- _THE RECORDS_
****
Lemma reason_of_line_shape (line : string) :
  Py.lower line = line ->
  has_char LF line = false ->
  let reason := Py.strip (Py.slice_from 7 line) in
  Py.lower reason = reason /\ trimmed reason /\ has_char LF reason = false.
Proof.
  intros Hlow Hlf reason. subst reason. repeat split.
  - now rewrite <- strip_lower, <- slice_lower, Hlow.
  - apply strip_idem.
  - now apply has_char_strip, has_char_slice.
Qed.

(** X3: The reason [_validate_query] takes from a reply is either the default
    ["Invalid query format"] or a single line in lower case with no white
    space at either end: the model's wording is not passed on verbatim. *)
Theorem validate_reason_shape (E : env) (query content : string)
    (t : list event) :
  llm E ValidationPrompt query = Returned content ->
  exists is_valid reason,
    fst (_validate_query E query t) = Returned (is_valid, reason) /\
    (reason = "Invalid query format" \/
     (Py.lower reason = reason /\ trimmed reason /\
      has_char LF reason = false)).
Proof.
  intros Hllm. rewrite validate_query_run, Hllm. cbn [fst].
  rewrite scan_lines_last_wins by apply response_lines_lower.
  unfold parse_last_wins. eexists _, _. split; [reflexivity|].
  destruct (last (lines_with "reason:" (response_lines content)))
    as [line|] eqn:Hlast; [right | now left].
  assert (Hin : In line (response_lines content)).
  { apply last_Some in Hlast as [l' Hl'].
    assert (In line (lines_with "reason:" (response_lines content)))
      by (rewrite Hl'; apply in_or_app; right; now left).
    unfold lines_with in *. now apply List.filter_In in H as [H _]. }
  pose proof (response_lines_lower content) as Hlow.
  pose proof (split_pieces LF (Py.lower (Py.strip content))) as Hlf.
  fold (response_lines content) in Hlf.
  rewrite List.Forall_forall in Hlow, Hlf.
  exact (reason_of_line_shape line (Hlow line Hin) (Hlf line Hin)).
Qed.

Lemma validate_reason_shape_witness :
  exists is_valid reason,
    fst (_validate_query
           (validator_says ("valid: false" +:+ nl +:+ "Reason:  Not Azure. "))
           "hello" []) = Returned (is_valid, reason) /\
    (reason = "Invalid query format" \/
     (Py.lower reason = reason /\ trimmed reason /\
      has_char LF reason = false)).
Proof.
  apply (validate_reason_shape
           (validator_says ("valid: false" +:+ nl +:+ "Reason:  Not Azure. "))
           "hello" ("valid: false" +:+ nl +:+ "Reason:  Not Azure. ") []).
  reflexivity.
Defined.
****
- _TASK DETAILS_
Reply with a number only, showing how many lines of the material contain the word "string".

- _EXERCISE SOLUTION_
2